# [Task]
Beneath this instruction is a block of data; output from it exactly the lines that run from the one containing "let n := nat_of_ascii c in (97" through the one containing "if is_word_char c", inclusive.

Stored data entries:
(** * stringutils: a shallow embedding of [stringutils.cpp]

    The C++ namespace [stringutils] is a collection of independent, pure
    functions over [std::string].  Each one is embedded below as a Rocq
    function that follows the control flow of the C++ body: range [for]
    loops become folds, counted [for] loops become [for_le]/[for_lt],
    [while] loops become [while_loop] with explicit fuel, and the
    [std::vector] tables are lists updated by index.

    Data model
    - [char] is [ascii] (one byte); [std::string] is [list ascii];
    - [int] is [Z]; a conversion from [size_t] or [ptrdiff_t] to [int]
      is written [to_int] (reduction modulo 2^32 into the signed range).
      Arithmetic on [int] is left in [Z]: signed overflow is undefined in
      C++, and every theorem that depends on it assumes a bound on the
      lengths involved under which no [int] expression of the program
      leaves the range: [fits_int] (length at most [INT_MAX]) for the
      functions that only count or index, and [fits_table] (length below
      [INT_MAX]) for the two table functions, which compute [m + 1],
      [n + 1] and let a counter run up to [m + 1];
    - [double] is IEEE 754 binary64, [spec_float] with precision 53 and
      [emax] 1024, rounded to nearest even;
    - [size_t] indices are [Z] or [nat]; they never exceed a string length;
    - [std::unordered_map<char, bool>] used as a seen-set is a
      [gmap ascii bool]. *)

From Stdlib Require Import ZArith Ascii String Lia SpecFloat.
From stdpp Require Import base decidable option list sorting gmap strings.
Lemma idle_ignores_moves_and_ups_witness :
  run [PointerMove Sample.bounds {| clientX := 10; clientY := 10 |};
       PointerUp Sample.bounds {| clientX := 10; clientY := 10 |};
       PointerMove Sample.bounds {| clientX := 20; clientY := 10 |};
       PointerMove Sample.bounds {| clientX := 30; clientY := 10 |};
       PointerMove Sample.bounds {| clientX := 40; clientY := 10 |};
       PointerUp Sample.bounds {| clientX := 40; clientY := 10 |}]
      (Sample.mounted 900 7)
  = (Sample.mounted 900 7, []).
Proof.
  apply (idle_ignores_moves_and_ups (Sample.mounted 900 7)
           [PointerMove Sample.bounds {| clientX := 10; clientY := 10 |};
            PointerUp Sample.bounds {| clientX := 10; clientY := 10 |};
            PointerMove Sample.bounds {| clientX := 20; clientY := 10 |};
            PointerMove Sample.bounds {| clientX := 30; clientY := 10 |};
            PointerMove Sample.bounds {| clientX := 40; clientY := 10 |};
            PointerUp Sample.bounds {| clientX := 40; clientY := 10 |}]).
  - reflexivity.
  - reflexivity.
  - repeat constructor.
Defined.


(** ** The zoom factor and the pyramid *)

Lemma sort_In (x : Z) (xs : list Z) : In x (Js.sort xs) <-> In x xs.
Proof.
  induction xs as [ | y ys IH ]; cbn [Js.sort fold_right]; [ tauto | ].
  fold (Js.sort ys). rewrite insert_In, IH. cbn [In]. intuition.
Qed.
* * *
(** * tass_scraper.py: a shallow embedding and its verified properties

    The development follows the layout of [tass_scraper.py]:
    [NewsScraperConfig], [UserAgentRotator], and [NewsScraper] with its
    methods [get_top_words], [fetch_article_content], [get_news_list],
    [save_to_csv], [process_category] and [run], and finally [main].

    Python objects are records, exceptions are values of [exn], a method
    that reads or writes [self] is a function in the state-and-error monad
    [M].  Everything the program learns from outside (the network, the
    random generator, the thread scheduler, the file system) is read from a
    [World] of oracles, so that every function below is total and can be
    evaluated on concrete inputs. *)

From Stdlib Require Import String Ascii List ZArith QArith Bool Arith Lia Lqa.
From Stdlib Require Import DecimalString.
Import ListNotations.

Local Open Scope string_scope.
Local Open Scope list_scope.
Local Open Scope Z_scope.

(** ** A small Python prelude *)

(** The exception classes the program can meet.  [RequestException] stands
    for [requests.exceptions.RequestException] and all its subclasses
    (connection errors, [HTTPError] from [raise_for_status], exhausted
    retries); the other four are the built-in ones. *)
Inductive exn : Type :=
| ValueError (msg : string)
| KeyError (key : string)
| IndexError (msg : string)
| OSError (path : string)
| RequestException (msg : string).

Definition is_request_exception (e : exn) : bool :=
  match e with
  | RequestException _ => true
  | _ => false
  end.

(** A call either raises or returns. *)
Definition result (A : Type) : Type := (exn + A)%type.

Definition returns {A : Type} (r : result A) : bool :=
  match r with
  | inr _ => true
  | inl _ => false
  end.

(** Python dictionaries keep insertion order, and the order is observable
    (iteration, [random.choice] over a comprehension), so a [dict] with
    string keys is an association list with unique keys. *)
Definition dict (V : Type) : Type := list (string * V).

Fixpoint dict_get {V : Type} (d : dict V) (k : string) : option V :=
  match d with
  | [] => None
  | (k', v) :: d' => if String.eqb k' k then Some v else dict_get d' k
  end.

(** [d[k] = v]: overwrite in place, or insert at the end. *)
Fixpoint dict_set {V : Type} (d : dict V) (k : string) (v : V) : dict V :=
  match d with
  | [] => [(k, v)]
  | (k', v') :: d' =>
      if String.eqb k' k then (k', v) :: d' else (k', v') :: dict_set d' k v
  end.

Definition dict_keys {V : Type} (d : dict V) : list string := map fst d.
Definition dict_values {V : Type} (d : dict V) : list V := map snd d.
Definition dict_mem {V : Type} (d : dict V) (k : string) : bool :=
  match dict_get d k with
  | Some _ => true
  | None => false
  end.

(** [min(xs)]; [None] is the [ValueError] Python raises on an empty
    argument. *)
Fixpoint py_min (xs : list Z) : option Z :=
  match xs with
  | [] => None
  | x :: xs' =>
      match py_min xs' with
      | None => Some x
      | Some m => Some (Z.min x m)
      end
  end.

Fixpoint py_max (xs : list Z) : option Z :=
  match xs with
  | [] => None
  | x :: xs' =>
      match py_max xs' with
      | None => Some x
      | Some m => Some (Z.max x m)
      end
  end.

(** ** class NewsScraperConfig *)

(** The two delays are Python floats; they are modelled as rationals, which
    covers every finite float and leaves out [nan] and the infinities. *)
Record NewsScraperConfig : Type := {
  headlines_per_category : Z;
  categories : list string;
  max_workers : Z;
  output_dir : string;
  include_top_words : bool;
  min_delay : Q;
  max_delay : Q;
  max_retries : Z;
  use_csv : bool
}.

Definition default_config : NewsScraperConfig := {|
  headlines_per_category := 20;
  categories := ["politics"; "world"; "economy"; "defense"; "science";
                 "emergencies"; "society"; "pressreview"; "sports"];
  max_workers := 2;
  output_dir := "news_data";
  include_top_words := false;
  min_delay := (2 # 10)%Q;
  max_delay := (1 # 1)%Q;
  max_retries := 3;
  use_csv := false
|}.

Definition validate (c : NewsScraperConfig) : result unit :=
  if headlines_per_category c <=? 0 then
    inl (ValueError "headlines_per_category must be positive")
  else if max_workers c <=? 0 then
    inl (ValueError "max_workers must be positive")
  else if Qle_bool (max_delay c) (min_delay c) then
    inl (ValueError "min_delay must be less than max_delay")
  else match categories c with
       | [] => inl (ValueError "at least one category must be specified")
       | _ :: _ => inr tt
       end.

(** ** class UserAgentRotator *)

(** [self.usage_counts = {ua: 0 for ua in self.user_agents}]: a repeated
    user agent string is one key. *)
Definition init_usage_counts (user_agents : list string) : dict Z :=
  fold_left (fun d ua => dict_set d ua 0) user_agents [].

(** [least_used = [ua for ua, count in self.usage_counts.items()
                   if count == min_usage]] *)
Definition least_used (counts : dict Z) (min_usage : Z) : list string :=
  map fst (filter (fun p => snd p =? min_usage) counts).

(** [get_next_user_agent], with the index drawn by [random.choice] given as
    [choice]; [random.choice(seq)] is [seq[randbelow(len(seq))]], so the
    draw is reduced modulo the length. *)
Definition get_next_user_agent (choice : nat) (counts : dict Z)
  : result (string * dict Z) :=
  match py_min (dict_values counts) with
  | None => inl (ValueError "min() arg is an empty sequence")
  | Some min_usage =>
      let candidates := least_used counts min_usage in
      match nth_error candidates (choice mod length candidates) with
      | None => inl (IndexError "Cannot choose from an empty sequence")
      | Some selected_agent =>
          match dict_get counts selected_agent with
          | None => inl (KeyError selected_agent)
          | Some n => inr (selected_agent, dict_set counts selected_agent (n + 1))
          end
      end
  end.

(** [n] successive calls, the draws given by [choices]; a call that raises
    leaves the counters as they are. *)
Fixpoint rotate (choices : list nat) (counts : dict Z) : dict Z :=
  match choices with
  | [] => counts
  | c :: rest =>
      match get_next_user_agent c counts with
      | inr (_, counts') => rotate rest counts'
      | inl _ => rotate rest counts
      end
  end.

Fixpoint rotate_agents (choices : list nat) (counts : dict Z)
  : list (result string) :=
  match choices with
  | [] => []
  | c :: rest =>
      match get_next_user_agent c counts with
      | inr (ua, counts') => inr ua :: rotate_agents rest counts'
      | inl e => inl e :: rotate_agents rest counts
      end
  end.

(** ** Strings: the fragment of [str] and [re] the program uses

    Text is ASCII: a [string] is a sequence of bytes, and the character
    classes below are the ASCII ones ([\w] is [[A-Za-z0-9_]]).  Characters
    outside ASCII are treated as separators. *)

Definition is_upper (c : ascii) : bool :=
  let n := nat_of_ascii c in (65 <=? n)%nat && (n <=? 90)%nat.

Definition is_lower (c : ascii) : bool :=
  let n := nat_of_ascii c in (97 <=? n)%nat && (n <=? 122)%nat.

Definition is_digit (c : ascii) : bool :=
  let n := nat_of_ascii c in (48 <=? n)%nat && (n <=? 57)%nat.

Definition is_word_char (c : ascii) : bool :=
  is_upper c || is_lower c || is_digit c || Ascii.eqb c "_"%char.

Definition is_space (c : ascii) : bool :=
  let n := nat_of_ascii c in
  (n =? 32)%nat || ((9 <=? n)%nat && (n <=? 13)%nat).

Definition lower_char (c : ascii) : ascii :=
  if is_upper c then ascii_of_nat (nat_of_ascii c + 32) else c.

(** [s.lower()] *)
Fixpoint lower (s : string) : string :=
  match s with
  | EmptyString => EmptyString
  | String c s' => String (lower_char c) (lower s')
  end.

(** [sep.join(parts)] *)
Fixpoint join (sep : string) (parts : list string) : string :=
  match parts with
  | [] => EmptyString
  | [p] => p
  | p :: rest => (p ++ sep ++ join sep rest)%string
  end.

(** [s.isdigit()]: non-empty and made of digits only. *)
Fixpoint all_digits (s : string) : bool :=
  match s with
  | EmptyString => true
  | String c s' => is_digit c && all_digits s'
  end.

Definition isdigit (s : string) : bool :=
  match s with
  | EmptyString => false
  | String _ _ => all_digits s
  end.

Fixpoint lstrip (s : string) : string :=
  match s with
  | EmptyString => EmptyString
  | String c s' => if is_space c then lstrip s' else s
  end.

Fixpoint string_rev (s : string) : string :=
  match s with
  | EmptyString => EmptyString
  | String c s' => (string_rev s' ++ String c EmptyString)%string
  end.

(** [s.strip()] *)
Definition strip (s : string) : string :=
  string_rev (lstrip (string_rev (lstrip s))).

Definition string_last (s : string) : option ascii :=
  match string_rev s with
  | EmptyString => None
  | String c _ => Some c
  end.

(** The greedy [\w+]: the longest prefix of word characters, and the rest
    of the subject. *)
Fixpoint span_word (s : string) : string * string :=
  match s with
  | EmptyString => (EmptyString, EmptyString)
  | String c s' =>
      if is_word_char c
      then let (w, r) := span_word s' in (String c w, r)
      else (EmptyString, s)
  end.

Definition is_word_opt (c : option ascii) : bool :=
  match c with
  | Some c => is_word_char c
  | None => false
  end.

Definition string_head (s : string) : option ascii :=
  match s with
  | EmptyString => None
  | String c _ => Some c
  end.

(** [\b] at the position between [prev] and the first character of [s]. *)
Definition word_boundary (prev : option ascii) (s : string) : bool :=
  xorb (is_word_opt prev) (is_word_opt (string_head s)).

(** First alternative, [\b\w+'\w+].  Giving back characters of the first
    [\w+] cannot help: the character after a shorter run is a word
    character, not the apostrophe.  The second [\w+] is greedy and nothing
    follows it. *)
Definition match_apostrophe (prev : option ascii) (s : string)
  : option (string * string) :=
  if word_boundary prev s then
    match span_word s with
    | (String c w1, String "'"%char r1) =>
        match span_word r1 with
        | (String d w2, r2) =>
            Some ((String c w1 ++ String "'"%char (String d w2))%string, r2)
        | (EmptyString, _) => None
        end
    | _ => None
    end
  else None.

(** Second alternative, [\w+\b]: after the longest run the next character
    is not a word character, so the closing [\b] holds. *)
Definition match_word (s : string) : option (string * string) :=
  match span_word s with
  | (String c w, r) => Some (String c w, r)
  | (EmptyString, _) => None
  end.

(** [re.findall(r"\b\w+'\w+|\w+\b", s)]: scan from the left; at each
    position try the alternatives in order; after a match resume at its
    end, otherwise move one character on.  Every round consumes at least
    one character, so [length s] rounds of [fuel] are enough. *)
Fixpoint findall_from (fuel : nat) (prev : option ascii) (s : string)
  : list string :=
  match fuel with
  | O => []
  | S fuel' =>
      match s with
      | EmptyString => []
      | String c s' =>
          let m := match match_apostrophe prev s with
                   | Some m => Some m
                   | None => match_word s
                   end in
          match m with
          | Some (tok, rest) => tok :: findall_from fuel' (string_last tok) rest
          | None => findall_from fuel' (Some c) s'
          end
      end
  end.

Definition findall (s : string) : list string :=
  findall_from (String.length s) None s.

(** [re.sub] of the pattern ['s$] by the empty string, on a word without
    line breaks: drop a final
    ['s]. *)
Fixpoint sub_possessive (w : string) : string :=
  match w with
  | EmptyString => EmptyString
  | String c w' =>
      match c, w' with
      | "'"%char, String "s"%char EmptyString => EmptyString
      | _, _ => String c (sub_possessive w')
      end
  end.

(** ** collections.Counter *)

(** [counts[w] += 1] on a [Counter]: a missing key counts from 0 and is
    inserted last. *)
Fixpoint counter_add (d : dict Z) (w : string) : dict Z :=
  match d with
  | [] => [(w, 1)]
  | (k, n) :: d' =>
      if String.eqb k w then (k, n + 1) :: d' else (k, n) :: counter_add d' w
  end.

# [Answer box]
  let n := nat_of_ascii c in (97 <=? n)%nat && (n <=? 122)%nat.

Definition is_digit (c : ascii) : bool :=
  let n := nat_of_ascii c in (48 <=? n)%nat && (n <=? 57)%nat.

Definition is_word_char (c : ascii) : bool :=
  is_upper c || is_lower c || is_digit c || Ascii.eqb c "_"%char.

Definition is_space (c : ascii) : bool :=
  let n := nat_of_ascii c in
  (n =? 32)%nat || ((9 <=? n)%nat && (n <=? 13)%nat).

Definition lower_char (c : ascii) : ascii :=
  if is_upper c then ascii_of_nat (nat_of_ascii c + 32) else c.

(** [s.lower()] *)
Fixpoint lower (s : string) : string :=
  match s with
  | EmptyString => EmptyString
  | String c s' => String (lower_char c) (lower s')
  end.

(** [sep.join(parts)] *)
Fixpoint join (sep : string) (parts : list string) : string :=
  match parts with
  | [] => EmptyString
  | [p] => p
  | p :: rest => (p ++ sep ++ join sep rest)%string
  end.

(** [s.isdigit()]: non-empty and made of digits only. *)
Fixpoint all_digits (s : string) : bool :=
  match s with
  | EmptyString => true
  | String c s' => is_digit c && all_digits s'
  end.

Definition isdigit (s : string) : bool :=
  match s with
  | EmptyString => false
  | String _ _ => all_digits s
  end.

Fixpoint lstrip (s : string) : string :=
  match s with
  | EmptyString => EmptyString
  | String c s' => if is_space c then lstrip s' else s
  end.

Fixpoint string_rev (s : string) : string :=
  match s with
  | EmptyString => EmptyString
  | String c s' => (string_rev s' ++ String c EmptyString)%string
  end.

(** [s.strip()] *)
Definition strip (s : string) : string :=
  string_rev (lstrip (string_rev (lstrip s))).

Definition string_last (s : string) : option ascii :=
  match string_rev s with
  | EmptyString => None
  | String c _ => Some c
  end.

(** The greedy [\w+]: the longest prefix of word characters, and the rest
    of the subject. *)
Fixpoint span_word (s : string) : string * string :=
  match s with
  | EmptyString => (EmptyString, EmptyString)
  | String c s' =>
      if is_word_char c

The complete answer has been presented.